## Your objective
Repeat, exactly and completely, the entries shown underneath.

[Dataset entries]
————
Lemma First_Digit_range (r : Row) (d : Z) :
  First_Digit r = Some d -> (0 <= d <= 9)%Z.
Proof.
  unfold First_Digit, extract_first_digit.
  destruct (Code r) as [s|]; [|easy].
  destruct (Str.re_search_digit s) as [c|] eqn:E; [|easy].
  intros [= <-]. apply is_digit_value. eapply re_search_digit_is_digit; eauto.
Qed.

Ltac digit_cases d H :=
  let E := fresh in
  assert (d = 0 \/ d = 1 \/ d = 2 \/ d = 3 \/ d = 4 \/ d = 5 \/ d = 6 \/ d = 7
          \/ d = 8 \/ d = 9)%Z as E by lia;
  clear H; repeat (destruct E as [-> | E]); subst.

Lemma masks_by_level (r : Row) :
  foundation_mask (First_Digit r) = CourseLevel_eqb (CourseLevel_of r) Foundation /\
  undergrad_mask (First_Digit r) = CourseLevel_eqb (CourseLevel_of r) Undergraduate /\
  master_mask (First_Digit r) = CourseLevel_eqb (CourseLevel_of r) Graduate /\
  notna (First_Digit r) = negb (CourseLevel_eqb (CourseLevel_of r) Unknown).
Proof.
  unfold CourseLevel_of, extract_course_level. fold (First_Digit r).
  destruct (First_Digit r) as [d|] eqn:E; [|repeat split; reflexivity].
  pose proof (First_Digit_range r d E) as Hd.
  digit_cases d Hd; repeat split; reflexivity.
Qed.

Lemma filter_filter_implied {A : Type} (f g : A -> bool) (l : list A) :
  (forall x, f x = true -> g x = true) ->
  filter f (filter g l) = filter f l.
Proof.
  intros H. induction l as [|a l IH]; simpl; [reflexivity|].
  destruct (g a) eqn:Eg; simpl.
  - destruct (f a); congruence.
  - destruct (f a) eqn:Ef; [|exact IH]. apply H in Ef. congruence.
Qed.

Lemma filter_length_split3 {A : Type} (f g h k : A -> bool) (l : list A) :
  (forall x, k x = true ->
             (f x = true /\ g x = false /\ h x = false) \/
             (f x = false /\ g x = true /\ h x = false) \/
             (f x = false /\ g x = false /\ h x = true)) ->
  length (filter k l)
  = length (filter f (filter k l)) + length (filter g (filter k l))
    + length (filter h (filter k l)).
Proof.
  intros H. induction l as [|a l IH]; simpl; [reflexivity|].
  destruct (k a) eqn:Ek; [|exact IH]. simpl.
  destruct (H a Ek) as [(-> & -> & ->) | [(-> & -> & ->) | (-> & -> & ->)]];
    simpl; lia.
Qed.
————
## Final answer
Lemma First_Digit_range (r : Row) (d : Z) :
  First_Digit r = Some d -> (0 <= d <= 9)%Z.
Proof.
  unfold First_Digit, extract_first_digit.
  destruct (Code r) as [s|]; [|easy].
  destruct (Str.re_search_digit s) as [c|] eqn:E; [|easy].
  intros [= <-]. apply is_digit_value. eapply re_search_digit_is_digit; eauto.
Qed.

Ltac digit_cases d H :=
  let E := fresh in
  assert (d = 0 \/ d = 1 \/ d = 2 \/ d = 3 \/ d = 4 \/ d = 5 \/ d = 6 \/ d = 7
          \/ d = 8 \/ d = 9)%Z as E by lia;
  clear H; repeat (destruct E as [-> | E]); subst.

Lemma masks_by_level (r : Row) :
  foundation_mask (First_Digit r) = CourseLevel_eqb (CourseLevel_of r) Foundation /\
  undergrad_mask (First_Digit r) = CourseLevel_eqb (CourseLevel_of r) Undergraduate /\
  master_mask (First_Digit r) = CourseLevel_eqb (CourseLevel_of r) Graduate /\
  notna (First_Digit r) = negb (CourseLevel_eqb (CourseLevel_of r) Unknown).
Proof.
  unfold CourseLevel_of, extract_course_level. fold (First_Digit r).
  destruct (First_Digit r) as [d|] eqn:E; [|repeat split; reflexivity].
  pose proof (First_Digit_range r d E) as Hd.
  digit_cases d Hd; repeat split; reflexivity.
Qed.

Lemma filter_filter_implied {A : Type} (f g : A -> bool) (l : list A) :
  (forall x, f x = true -> g x = true) ->
  filter f (filter g l) = filter f l.
Proof.
  intros H. induction l as [|a l IH]; simpl; [reflexivity|].
  destruct (g a) eqn:Eg; simpl.
  - destruct (f a); congruence.
  - destruct (f a) eqn:Ef; [|exact IH]. apply H in Ef. congruence.
Qed.

Lemma filter_length_split3 {A : Type} (f g h k : A -> bool) (l : list A) :
  (forall x, k x = true ->
             (f x = true /\ g x = false /\ h x = false) \/
             (f x = false /\ g x = true /\ h x = false) \/
             (f x = false /\ g x = false /\ h x = true)) ->
  length (filter k l)
  = length (filter f (filter k l)) + length (filter g (filter k l))
    + length (filter h (filter k l)).
Proof.
  intros H. induction l as [|a l IH]; simpl; [reflexivity|].
  destruct (k a) eqn:Ek; [|exact IH]. simpl.
  destruct (H a Ek) as [(-> & -> & ->) | [(-> & -> & ->) | (-> & -> & ->)]];
    simpl; lia.
Qed.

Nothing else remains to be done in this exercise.